The Editor or members of the Editorial Board may occasionally submit their own manuscripts for possible publication in the Journal. In these cases, the peer review process will be managed by alternative members of the Board and the submitting Editor/Board member will have no involvement in the decision-making process.
2.2 Authorship
All parties who have made a substantive contribution to the article should be listed as authors. Principal authorship, authorship order, and other publication credits should be based on the relative scientific or professional contributions of the individuals involved, regardless of their status. A student is usually listed as principal author on any multiple-authored publication that substantially derives from the student’s dissertation or thesis.
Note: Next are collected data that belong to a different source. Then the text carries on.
(* ===== verification/MonitorTask.v ===== *)
(** * MonitorTask: the monitor as the future it is

    [Monitor] reads [TokioEcdysisUpgrader::monitor] from its start to its end,
    with everything else that happens as one function. Here it is what the
    compiler makes of it: a state, which is where it awaits, and a poll, which
    runs from one [await] to the next. In between, other tasks and threads take
    as many steps of their own as they like ([Service]).

    The theorem: polling it until it is ready, with the rest of the program run
    after each poll, is the function of [Monitor], outcome and state. *)

From S2P Require Import Prelude Text Addr Posix PosixModel Utils Registry RegistrySpec.
From S2P Require Import Bincode Listener Inheriter Executioner Ecdysis EcdysisSpec.
From S2P Require Import Supervisor SystemdSockets TokioEcdysis TokioSpec Monitor MonitorSpec.
Local Open Scope Z_scope.

(** ** Where the future awaits *)

Inductive mon_pc : Type :=
| MpStart                                  (* not polled yet *)
| MpWaiting                                (* in [monitor_triggers] *)
| MpUpgrading (reason : TriggerReason)     (* for the answer of the thread *)
| MpDone (r : result (ExitMode * ExitReason) string).

Section task.
Context {K : Type} `{HV : HasView K, FO : FdOps K, PO : PipeOps K, PR : ProcOps K,
  FS : FsOps K, SO : SockOps K, BC : Bincode K, AO : AsyncOps K, RO : ReactorOps K}.
Context {C R W : Type} `{WO : WatchOps C R W}.
#[local] Notation TE := (TokioEcdysis (C := C) (R := R)).
#[local] Notation UP := (Upgrader (C := C) (R := R) (W := W)).
#[local] Notation UM := (M (UP * K)).
Context (show_io : io_error -> string).

(** What a poll ends with: where it awaits now, and the list of the thread it has
    started, if it has started one. *)
Definition polled : Type := mon_pc * option (list ListenerInfo).
Definition answer_type : Type := result (result unit (UpgradeError K)) string.

(** [polling_fut] *)
Definition trigger_poll : UM (poll (result (TriggerReason * ExitCondition) io_error)) :=
  fun '(u, k) =>
    let '(r, (l, k')) := poll_triggers show_io (up_triggers u) (te_chan (up_te u)) k in
    (r, (set_triggers l u, k')).

(** [upgrade], up to where it awaits the thread. *)
Definition begin_upgrade : UM (result (list ListenerInfo) string) :=
  _ ←? if_notifier show_io (notify_reloading show_io);
  fds ← in_te (inner (in_registry get_fds_for_child));
  mret (Ok fds).

Definition finish (m : UM (result (ExitMode * ExitReason) string)) : UM polled :=
  x ← m; mret (MpDone x, None).

(** The last arm of [monitor], for an [Err] of [upgrade]. *)
Definition upgrade_broke (reason : TriggerReason) (err_str : string) :
    UM (result (ExitMode * ExitReason) string) :=
  dropping
    (s ← on_shutdown show_io;
     mret match s with
          | Err x => Err x
          | Ok _ => Err ("Encountered a problem during upgrade: " +:+ err_str)
          end)
    (kern (drop_reason reason)).

(** From the triggers on. *)
Definition poll_waiting : UM polled :=
  p ← trigger_poll;
  match p with
  | Pending => mret (MpWaiting, None)
  | Ready (Err e) =>
    finish
      (s ← on_shutdown show_io;
       mret match s with
            | Err x => Err x
            | Ok _ => Err ("Encountered error while polling triggers: " +:+ show_io e)
            end)
  | Ready (Ok (reason, Upgrade)) =>
    r ← unwinding (kern (drop_reason reason)) begin_upgrade;
    match r with
    | Ok fds => mret (MpUpgrading reason, Some fds)
    | Err err_str => finish (upgrade_broke reason err_str)
    end
  | Ready (Ok (reason, ec)) => finish (stop_branch show_io reason ec)
  end.

(** From the head of the loop on. *)
Definition poll_start : UM polled :=
  i ← initialize show_io;
  match i with
  | Err e => mret (MpDone (Err e), None)
  | Ok _ => poll_waiting
  end.

(** From the answer of the thread on. *)
Definition poll_answered (reason : TriggerReason) (r : answer_type) : UM polled :=
  match r with
  | Ok (Ok _) =>
    finish
      (dropping
         (q ← up_quit Upgrade;
          mret (res_map (fun _ => (ModeUpgrade, exit_reason reason)) q))
         (kern (drop_reason reason)))
  | Ok (Err _) =>
    _ ← dropping (in_te (inner write_pidfile)) (kern (drop_reason reason));
    poll_start
  | Err err_str => finish (upgrade_broke reason err_str)
  end.

(** One poll; [answer] is what the thread has answered so far. *)
Definition mon_poll (answer : option answer_type) (pc : mon_pc) : UM polled :=
  match pc with
  | MpStart => poll_start
  | MpWaiting => poll_waiting
  | MpUpgrading reason =>
    match answer with
    | None => mret (pc, None)
    | Some r => poll_answered reason r
    end
  | MpDone _ => panic "`async fn` resumed after completion"
  end.

(** One poll of the whole future, which drops its locals when it is ready. *)
Definition fut_poll (answer : option answer_type) (pc : mon_pc) : UM polled :=
  '(pc', sp) ← mon_poll answer pc;
  match pc' with
  | MpDone x => _ ← drop_upgrader x; mret (pc', sp)
  | _ => mret (pc', sp)
  end.

(** ** Polling it to the end *)

Context (idle : TE * K -> TE * K).
Context (upgrade_thread : list ListenerInfo -> K -> answer_type * K).

(** After a poll that is pending, the thread it has started runs to its end, and
    everything else takes its turn. *)
Definition between (sp : option (list ListenerInfo)) : UM (option answer_type) :=
  a ← match sp with
      | Some fds => r ← kern (call (upgrade_thread fds)); mret (Some r)
      | None => mret None
      end;
  _ ← others idle;
  mret a.

Fixpoint polls_from (m : nat) (p : UM polled) : UM (option (result (ExitMode * ExitReason) string)) :=
  match m with
  | O => mret None
  | S m' =>
    '(pc, sp) ← p;
    match pc with
    | MpDone x => mret (Some x)
    | _ => a ← between sp; polls_from m' (mon_poll a pc)
    end
  end.

(** The future, for at most [m] polls. *)
Definition polls (m : nat) : UM (option (result (ExitMode * ExitReason) string)) :=
  polls_from m (mon_poll None MpStart).

(** ** One poll, over what follows it *)

#[local] Notation monitor := (monitor show_io idle upgrade_thread).
#[local] Notation monitor_triggers := (monitor_triggers show_io idle).
#[local] Notation answer_res := (option (result (ExitMode * ExitReason) string)).

Definition some_of {A} (m : UM A) : UM (option A) := x ← m; mret (Some x).

Definition round (pending : UM answer_res) (answered : TriggerReason -> answer_type -> UM answer_res) :
    UM answer_res :=
  p ← trigger_poll;
  match p with
  | Pending => _ ← others idle; pending
  | Ready (Err e) =>
    s ← on_shutdown show_io;
    mret (Some match s with
               | Err x => Err x
               | Ok _ => Err ("Encountered error while polling triggers: " +:+ show_io e)
               end)
  | Ready (Ok (reason, Upgrade)) =>
    r ← unwinding (kern (drop_reason reason)) begin_upgrade;
    match r with
    | Ok fds => a ← kern (call (upgrade_thread fds)); _ ← others idle; answered reason a
    | Err err_str => some_of (upgrade_broke reason err_str)
    end
  | Ready (Ok (reason, ec)) => some_of (stop_branch show_io reason ec)
  end.

(** What [monitor] does with an answer; [again] is the next round. *)
Definition on_answer (again : UM answer_res) (reason : TriggerReason) (r : answer_type) : UM answer_res :=
  match r with
  | Ok (Ok _) =>
    some_of
      (dropping
         (q ← up_quit Upgrade;
          mret (res_map (fun _ => (ModeUpgrade, exit_reason reason)) q))
         (kern (drop_reason reason)))
  | Ok (Err _) =>
    _ ← dropping (in_te (inner write_pidfile)) (kern (drop_reason reason)); again
  | Err err_str => some_of (upgrade_broke reason err_str)
  end.

Definition on_start (again : UM answer_res) : UM answer_res :=
  i ← initialize show_io;
  match i with Err e => mret (Some (Err e)) | Ok _ => again end.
If the named authors for a manuscript change at any point between submission and acceptance , an Authorship Change Form must be completed and digitally signed by all authors (including any added or removed) . An addition of an author is only permitted following feedback raised during peer review. Completed forms can be uploaded at Revision Submission stage or emailed to the Journal Editorial Office contact (listed on the journal’s manuscript submission guidelines). All requests will be moderated by the Editor and/or Sage staff.
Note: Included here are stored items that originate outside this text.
Lemma builder_drop_closes (b : TB) k i u :
  registry (te_inner (tb_te b)) = live i u ->
  exists s', TokioEcdysisBuilder_drop (b, k) = (Ret tt, s') /\ closes (owned b) k s'.2.
Proof.
  intros Hr. unfold TokioEcdysisBuilder_drop. rewrite (run_bind _ _ (b, k) b (b, k)) by done.
  destruct (close_option_closes (tb_notifier b) b k) as (k1 & E1 & H1).
  destruct (drop_triggers_closes (tb_triggers b) k1) as (k2 & E2 & H2).
  destruct (Ecdysis_drop_closes _ k2 i u Hr) as ([e3 k3] & E3 & H3).
  rewrite (run_bind _ _ _ _ _ E1), (run_bind _ _ _ _ _ (run_kern _ b _ _ _ E2)).
  exists (set_tb_te (set_inner e3 (tb_te b)) b, k3). split; [by apply run_field, run_inner|].
  eapply closes_app; [exact H1|]. eapply closes_app; [exact H2|exact H3].
Qed.

Lemma run_on_ready (b : TB) k r e' k' :
  ready (te_inner (tb_te b), k) = (r, (e', k')) ->
  on_te (inner ready) (b, k) = (r, (set_tb_te (set_inner e' (tb_te b)) b, k')).
Proof. intros E. by apply run_field, run_inner. Qed.

(** What [ready] closed before it failed, and what the drop closes then. *)
Lemma owned_after_ready (b : TB) e' l k k1 k2 :
  gone l k k1 -> gone (owned (set_tb_te (set_inner e' (tb_te b)) b)) k1 k2 ->
  (forall fd, fd ∈ l ++ object_fds e' <-> fd ∈ object_fds (te_inner (tb_te b))) ->
  gone (owned b) k k2.
Proof.
  intros H1 H2 Hl. eapply gone_equiv; [|by eapply gone_app].
  intros fd. specialize (Hl fd). unfold owned. cbn. rewrite !elem_of_app in *. tauto.
Qed.

(** C27. [ready] of the builder in a child: either the parent has been told, once,
    and the builder's triggers and notifier live on in the upgrader with the
    object as [Ecdysis::ready] left it; or it fails or panics, and then exactly
    the descriptors the builder held (its notifier, its triggers' listeners,
    every socket of the registry, the pipe to the parent) are closed and all
    others untouched; if it panicked the parent has been told nothing. *)
Theorem builder_ready_spec (a : ARegistry) (b : TB) (k : K) (w : Z) (d : N) :
  ecdysis_at a (te_inner (tb_te b), k) -> holds_notifier w d (te_inner (tb_te b), k) ->
  (exists (up : UP) b' k', tb_ready (b, k) = (Ret (Ok up), (b', k')) /\
     up_triggers up = tb_triggers b /\ up_notifier up = tb_notifier b /\
     ready_done a (te_inner (tb_te b)) k w d (Ok tt) (te_inner (up_te up), k')) \/
  (exists o s', tb_ready (b, k) = (o, s') /\ gone (owned b) k s'.2 /\
     ((exists err, o = Ret (Err err)) \/
      (exists msg, o = Panic msg /\ v_written (view s'.2) = v_written (view k)))).
Proof.
  intros Hat Hn. pose proof Hat as (i & u & Hr & _). cbn in Hr.
  pose proof Hn as (Hw & _ & _). cbn in Hw. unfold tb_ready.
  destruct (ready_cases a _ k w d i u Hat Hn Hr)
    as [([[]|err] & [e1 k1] & E & Hreg & Hd)|(msg & k1 & path & E & _ & Hwr & T)];
    apply run_on_ready in E; [left|right..].
  - set (b1 := set_tb_te (set_inner e1 (tb_te b)) b) in *. exists (as_upgrader b1), b1, k1.
    split; [|done]. apply run_owning_ok. rewrite (run_bindq_ok _ _ _ _ _ E). done.
  - destruct (builder_drop_closes (set_tb_te (set_inner e1 (tb_te b)) b) k1 [] u Hreg) as (s2 & E2 & H2 & _).
    destruct Hd as (Hnone & _ & Ht & _). cbn in Hnone.
    exists (Ret (Err err)), s2. split; [|split; [|by left; eexists]].
    { erewrite run_owning_err; [by rewrite E2|]. by rewrite (run_bindq_err _ _ _ _ _ E). }
    apply (owned_after_ready b e1 (w :: (li_fd <$> i)) k k1); [|done|].
    + intros fd. cbn in Ht. rewrite (Ht i u fd Hr). repeat case_decide; set_solver.
    + intros fd. unfold object_fds. cbn in Hreg. rewrite Hreg, Hr, Hnone, Hw. cbn.
      rewrite fmap_app. set_solver.
  - set (e1 := set_registry (live [] u) (te_inner (tb_te b))) in *.
    destruct (builder_drop_closes (set_tb_te (set_inner e1 (tb_te b)) b) k1 [] u eq_refl) as (s2 & E2 & H2 & W2).
    exists (Panic msg), s2. split; [|split; [|right; exists msg; split; congruence]].
    { unfold owning. by rewrite (run_bindq_panic _ _ _ _ _ E), E2. }
    apply (owned_after_ready b e1 (li_fd <$> i) k k1); [|done|].
    + intros fd. by rewrite T, foldr_delete_lookup.
    + intros fd. unfold object_fds. rewrite Hr. cbn. rewrite fmap_app. set_solver.
Qed.
End failure.

(** ** Witnesses *)

#[export] Instance model_signals : SignalOps model := {| signal kind m := (Ok (Z.to_nat kind), m) |}.

#[local] Notation Chan := (RunState * nat * bool)%type.

Definition plain_builder : TokioEcdysisBuilder (C := Chan) (R := nat) (W := option nat) :=
  MkBuilder (MkTokio (MkSup 0%nat None) (None, 0%nat, true) (MkEcdysis reg_new None None false) None)
    [(TSignal 1 1, Upgrade)] None.

(** SIGTERM and a socket to stop, no systemd, a pidfile. *)
Definition settings : list setting :=
  [OnSignal 15 Stop; Notifications; OnSocket "/run/stop" Stop; PidFile "./pidfile"].

Definition configured :=
  configure show_error (fun _ => "") (fun _ => "") settings (plain_builder, boot ∅ ∅).
Definition readied := tb_ready configured.2.

Lemma new_plain : TokioEcdysisBuilder_new 1 (boot ∅ ∅) = (Ret (Ok plain_builder), boot ∅ ∅).
Proof. vm_compute. reflexivity. Qed.

Lemma configured_outcome : configured.1 = Ret [true; false; true; true].
Proof. vm_compute. reflexivity. Qed.

Lemma readied_ok : match readied.1 with Ret (Ok _) => True | _ => False end.
Proof. vm_compute. exact I. Qed.

Lemma triggers_as_registered_witness :
  exists up s stream rest, readied = (Ret (Ok up), s) /\
    up_triggers up = (TSignal 1 stream, Upgrade) :: rest /\
    sources rest = [(FromSignal 15, Stop); (FromSocket "/run/stop", Stop)].
Proof.
  pose proof configured_outcome as H2. pose proof readied_ok as H3. unfold readied in *.
  destruct configured as [o [b2 k2]] eqn:E2. cbn in H2, H3. subst o. cbn.
  destruct (tb_ready (b2, k2)) as [[[up|err]| |] [b3 k3]] eqn:E3; try done.
  destruct (triggers_as_registered show_error (fun _ => "") (fun _ => "") 1 settings _ _ _ _ _ _ _ _ _
    new_plain E2 E3) as (stream & rest & Ht & Hs & _).
  by exists up, (b3, k3), stream, rest.
Defined.

Definition child_builder : TokioEcdysisBuilder (C := Chan) (R := nat) (W := option nat) :=
  MkBuilder (MkTokio (MkSup 0%nat None) (None, 0%nat, true) child_object None)
    [(TSignal 1 1, Upgrade)] None.

Lemma builder_ready_spec_witness :
  exists up b k, tb_ready (child_builder, child_os) = (Ret (Ok up), (b, k)) /\
    up_triggers up = [(TSignal 1 1, Upgrade)].
Proof.
  destruct (builder_ready_spec _ child_builder child_os _ _ child_object_at child_holds_notifier)
    as [(up & b & k & E & Ht & _)|(o & s & E & _ & Ho)].
  - by exists up, b, k.
  - exfalso. revert E. destruct Ho as [[err ->]|(msg & -> & _)]; by vm_compute.
Defined.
Important : Changes to the author by-line by adding or deleting authors are NOT permitted following acceptance of a paper .
Please note that AI chatbots, for example ChatGPT, should not be listed as authors. For more information see the policy on Use of ChatGPT and generative AI tools .
2.3 Acknowledgements
All contributors who do not meet the criteria for authorship should be listed in an Acknowledgements section. Examples of those who might be acknowledged include a person who provided purely technical help, or a department chair who provided only general support.
Please supply any personal acknowledgements separately to the main text to facilitate anonymous peer review.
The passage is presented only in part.